University of Roehampton, School of Life Sciences, Whiteland's College, Holybourne Avenue, London SW15 4JD, UK.
Clin Biomech (Bristol). 2018 Dec;60:134-140. doi: 10.1016/j.clinbiomech.2018.10.012. Epub 2018 Oct 14.
It has been found that alterations in passive muscle properties may be associated with low back pain, and these may be responsible for the altered gait parameters often observed in subjects with back pain. The purpose of the present study was to assess total hip and passive hip extensor moments in people with or without low back pain during the hip flexion component of walking.

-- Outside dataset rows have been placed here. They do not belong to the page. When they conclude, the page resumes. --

(** ** The claims on the sample data *)

Lemma sampleDir_normal : Forall properSeg sampleDir.
Proof. by repeat constructor. Qed.




Lemma non_image_upload_rejected_witness :
  part_image textUpload = Some (mkFilePart "notes.txt" "text/plain" "TXT")
  ∧ String.prefix "image/" "text/plain" = false
  ∧ post_addUser sampleDir 1800 6 textUpload sampleWorld
    = (mkResponse 500 (ErrorPage (FilterError "Only image files are allowed")),
       sampleWorld)
  ∧ put_user sampleDir true 1800 textUpload sampleWorld
    = (mkResponse 500 (ErrorPage (FilterError "Only image files are allowed")),
       sampleWorld).
Proof.
  assert (Hname : originalname (mkFilePart "notes.txt" "text/plain" "TXT") ≠ "")
    by discriminate.
  destruct (non_image_upload_rejected sampleDir true 1800 6 textUpload
              sampleWorld _ eq_refl Hname eq_refl)
    as (_ & _ & Hpost & Hput).
  split_and!; [reflexivity | reflexivity | exact Hpost | exact Hput].
Defined.

Lemma delete_then_get_witness :
  delete_user renameBob sampleWorld
    = (mkResponse 200 (JsonMessage "User deleted successfully"),
       mkWorld ∅ sampleFs)
  ∧ get_user renameBob (mkWorld ∅ sampleFs)
    = (mkResponse 404 (JsonError (Literal "User not found")),
       mkWorld ∅ sampleFs)
  ∧ fs (mkWorld ∅ sampleFs) = fs sampleWorld.
Proof.
  assert (Hdel : delete_user renameBob sampleWorld
                 = (mkResponse 200 (JsonMessage "User deleted successfully"),
                    mkWorld ∅ sampleFs)) by reflexivity.
  destruct (delete_then_get renameBob sampleWorld _ Hdel) as (Hget & Hfs & _).
  split_and!; [exact Hdel | exact (Hget renameBob eq_refl) | exact Hfs].
Defined.



Lemma upload_generated_name_witness :
  part_image newPicture = Some (mkFilePart "b.png" "image/png" "PNG2")
  ∧ String.prefix "image/" "image/png" = true
  ∧ upload_single sampleDir 1800 newPicture sampleWorld
    = (Ok (Some (mkMulterFile "1800-b.png")),
       mkWorld (db sampleWorld)
         (<[ ["srv"; "app"; "uploads"; "1800-b.png"] := File "PNG2" ]> sampleFs))
  ∧ ∃ f1, ensureUploadDir sampleDir ∅ = Ok f1
          ∧ f1 !! ["srv"; "app"; "uploads"] = Some Dir.
Proof.
  assert (Hname : originalname (mkFilePart "b.png" "image/png" "PNG2") ≠ "")
    by discriminate.
  destruct (upload_generated_name sampleDir true (λ _, false) sampleDir_normal
              1800 newPicture
              sampleWorld _ eq_refl Hname eq_refl)
    as (_ & _ & _ & Hstore & _ & _ & Hstart & _).
  split_and!; [reflexivity | reflexivity | |].
  - apply Hstore; [reflexivity | discriminate].
  - apply (Hstart ∅); [reflexivity |].
    intros i c. by rewrite lookup_empty.
Defined.

Lemma create_then_get_no_image_witness :
  db sampleWorld !! 6 = None
  ∧ ∃ u w', post_addUser sampleDir 1800 6 signUp sampleWorld
            = (mkResponse 201 (JsonUser u), w')
      ∧ image u = JNull
      ∧ get_user (mkRequest "000000000000000000000006" None None None None) w'
        = (mkResponse 200 (JsonUser u), w').
Proof.
  split; [reflexivity |].
  destruct (create_then_get_no_image sampleDir 1800 6 signUp sampleWorld
              "dave" "d@x.com" "p")
    as (u & w' & Hpost & Hu & Himg & Hget);
    try reflexivity; try discriminate.
  exists u, w'. split_and!; [exact Hpost | exact Himg |].
  apply Hget. by rewrite Hu.
Defined.

Lemma put_user_absent_fields_witness :
  upload_single sampleDir 1800 renameBob sampleWorld = (Ok None, sampleWorld)
  ∧ castObjectId (params_id renameBob) = Some 5
  ∧ db sampleWorld !! 5 = Some alice
  ∧ body_email renameBob = None
  ∧ (∃ u', put_user sampleDir true 1800 renameBob sampleWorld
           = (mkResponse 200 (JsonUser u'),
              mkWorld (<[5 := u']> (db sampleWorld)) (fs sampleWorld))
       ∧ email u' = JString "a@x.com"
       ∧ password u' = JString "p")
  ∧ (∃ u', put_user sampleDir false 1800 renameBob sampleWorld
           = (mkResponse 200 (JsonUser u'),
              mkWorld (<[5 := u']> (db sampleWorld)) (fs sampleWorld))
       ∧ email u' = JNull
       ∧ password u' = JNull).
Proof.
  split_and!; try reflexivity.
  - destruct (put_user_absent_fields sampleDir true 1800 renameBob
                sampleWorld sampleWorld None 5 alice eq_refl eq_refl eq_refl)
      as (u' & Hput & _ & _ & _ & _ & _ & He & Hp).
    exists u'. split_and!; [exact Hput | by apply He | by apply Hp].
  - destruct (put_user_absent_fields sampleDir false 1800 renameBob
                sampleWorld sampleWorld None 5 alice eq_refl eq_refl eq_refl)
      as (u' & Hput & _ & _ & _ & _ & _ & He & Hp).
    exists u'. split_and!; [exact Hput | by apply He | by apply Hp].
Defined.

(** With a Mongoose that writes undefined keys as [null], an update that
    sends only a username overwrites the stored email and password with
    [null]. *)
Lemma put_user_absent_fields_counterexample :
  db sampleWorld !! 5 = Some alice
  ∧ email alice = JString "a@x.com"
  ∧ password alice = JString "p"
  ∧ body_email renameBob = None
  ∧ body_password renameBob = None
  ∧ put_user sampleDir false 1800 renameBob sampleWorld
    = (mkResponse 200
         (JsonUser (mkUser 5 (JString "bob") JNull JNull
                      (JString "/uploads/1700-a_b.png"))),
       mkWorld {[ 5 := mkUser 5 (JString "bob") JNull JNull
                          (JString "/uploads/1700-a_b.png") ]} sampleFs).
Proof. split_and!; reflexivity. Qed.

(** ** The further properties on the sample data *)

Lemma sampleFs_flat (name : string) :
  sampleFs !! (uploadDir sampleDir ++ [name]) ≠ Some Dir.
Proof.
  unfold sampleFs. change (uploadDir sampleDir) with ["srv"; "app"; "uploads"].
  intros H. simpl in H.
  rewrite lookup_insert in H. case_decide; [done |].
  rewrite !lookup_insert_ne in H by done. by rewrite lookup_singleton_ne in H.
Qed.

Lemma same_name_upload_replaces_witness :
  sanitizeFilename "a?b.png" = sanitizeFilename "a:b.png"
  ∧ ∃ w1,
      upload_single sampleDir 1900 pictureQuestion sampleWorld
      = (Ok (Some (mkMulterFile "1900-a_b.png")), w1)
      ∧ upload_single sampleDir 1900 pictureColon w1
        = (Ok (Some (mkMulterFile "1900-a_b.png")),
           mkWorld (db sampleWorld)
             (<[ ["srv"; "app"; "uploads"; "1900-a_b.png"] := File "SECOND" ]>
                sampleFs)).
Proof.
  split; [reflexivity |].
  destruct (same_name_upload_replaces sampleDir sampleDir_normal 1900
              pictureQuestion pictureColon
              (mkFilePart "a?b.png" "image/png" "FIRST")
              (mkFilePart "a:b.png" "image/png" "SECOND") sampleWorld
              eq_refl eq_refl)
    as (w1 & H1 & _ & H2).
  - split; [discriminate | reflexivity].
  - split; [discriminate | reflexivity].
  - split; [reflexivity | apply sampleFs_flat].
  - reflexivity.
  - exists w1. split; [exact H1 | exact H2].
Defined.

Lemma create_with_image_then_list_witness :
  db emptyWorld !! 6 = None
  ∧ ∃ u w',
      post_addUser sampleDir 1900 6 signUpWithPicture emptyWorld
      = (mkResponse 201 (JsonUser u), w')
      ∧ image u = JString "/uploads/1900-me_2024.png"
      ∧ ∃ us, get_users w' = (mkResponse 200 (JsonUsers us), w')
          ∧ mkUser 6 (username u) (email u) (password u)
              (JString "http://localhost:8080/uploads/1900-me_2024.png") ∈ us
          ∧ db w' !! 6 = Some u.
Proof.
  split; [reflexivity |].
  apply (create_with_image_then_list sampleDir sampleDir_normal 1900 6
           signUpWithPicture emptyWorld
           (mkFilePart "me:2024.png" "image/png" "ERIN") eq_refl).
  - split; [discriminate | reflexivity].
  - split; [reflexivity | apply sampleFs_flat].
  - by repeat split.
  - reflexivity.
Defined.

Lemma create_with_image_then_image_witness :
  castObjectId (params_id erinId) = Some 6
  ∧ ∃ u w',
      post_addUser sampleDir 1900 6 signUpWithPicture emptyWorld
      = (mkResponse 201 (JsonUser u), w')
      ∧ get_userImage sampleDir (λ _, false) erinId w'
        = (mkResponse 200
             (SentFile ["srv"; "app"; "uploads"; "1900-me_2024.png"] "ERIN"),
           w').
Proof.
  split; [reflexivity |].
  apply (create_with_image_then_image sampleDir (λ _, false) sampleDir_normal
           1900 6 signUpWithPicture erinId emptyWorld
           (mkFilePart "me:2024.png" "image/png" "ERIN") eq_refl).
  - split; [discriminate | reflexivity].
  - split; [reflexivity | apply sampleFs_flat].
  - by repeat split.
  - reflexivity.
  - reflexivity.
  - reflexivity.
Defined.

52 subjects volunteered for this study (low back pain group, n = 25 (male n = 13, female n = 12), control group, n = 27 (male n = 15, female n = 12)). Passive hip moments were calculated using an adapted force transducer during supine testing. A biomechanical model and predictive equation were used to calculate passive hip moments during walking. Total hip moments were calculated with the use of a 9 camera, 3-D motion-capture system.
Independent samples t-tests demonstrated no significant differences between groups for gait parameters or hip or knee angles. Results of the ANOVAs demonstrated significant differences in passive hip flexor moments during the second half of hip flexion (P < 0.05).There were also significant differences in hip power and work done during peaks of power absorption and the second peak of power generation (P < 0.05).
The present data demonstrates that subjects with low back pain have altered passive hip extensor and total power and work done during walking compared with healthy controls. Biomechanical models should include individual measurements of passive joint moments.
研究发现,被动肌肉特性的改变可能与腰痛有关,这可能是导致腰痛患者经常出现步态参数改变的原因。本研究的目的是评估在步行的髋关节屈曲阶段,有或没有腰痛的人群的总髋关节力矩和被动髋关节伸肌力矩。
52名受试者自愿参与本研究(腰痛组,n = 25(男性n = 13,女性n = 12),对照组,n = 27(男性n = 15,女性n = 12))。在仰卧位测试期间,使用适配的力传感器计算被动髋关节力矩。使用生物力学模型和预测方程计算步行期间的被动髋关节力矩。使用9台摄像机的三维运动捕捉系统计算总髋关节力矩。
独立样本t检验表明,两组在步态参数、髋关节或膝关节角度方面无显著差异。方差分析结果表明,在髋关节屈曲后半段,被动髋关节屈肌力矩存在显著差异(P < 0.05)。在功率吸收峰值和第二次功率产生峰值期间,髋关节功率和做功也存在显著差异(P < 0.05)。
目前的数据表明,与健康对照组相比,腰痛患者在步行过程中被动髋关节伸肌、总功率和做功发生了改变。生物力学模型应包括被动关节力矩的个体测量。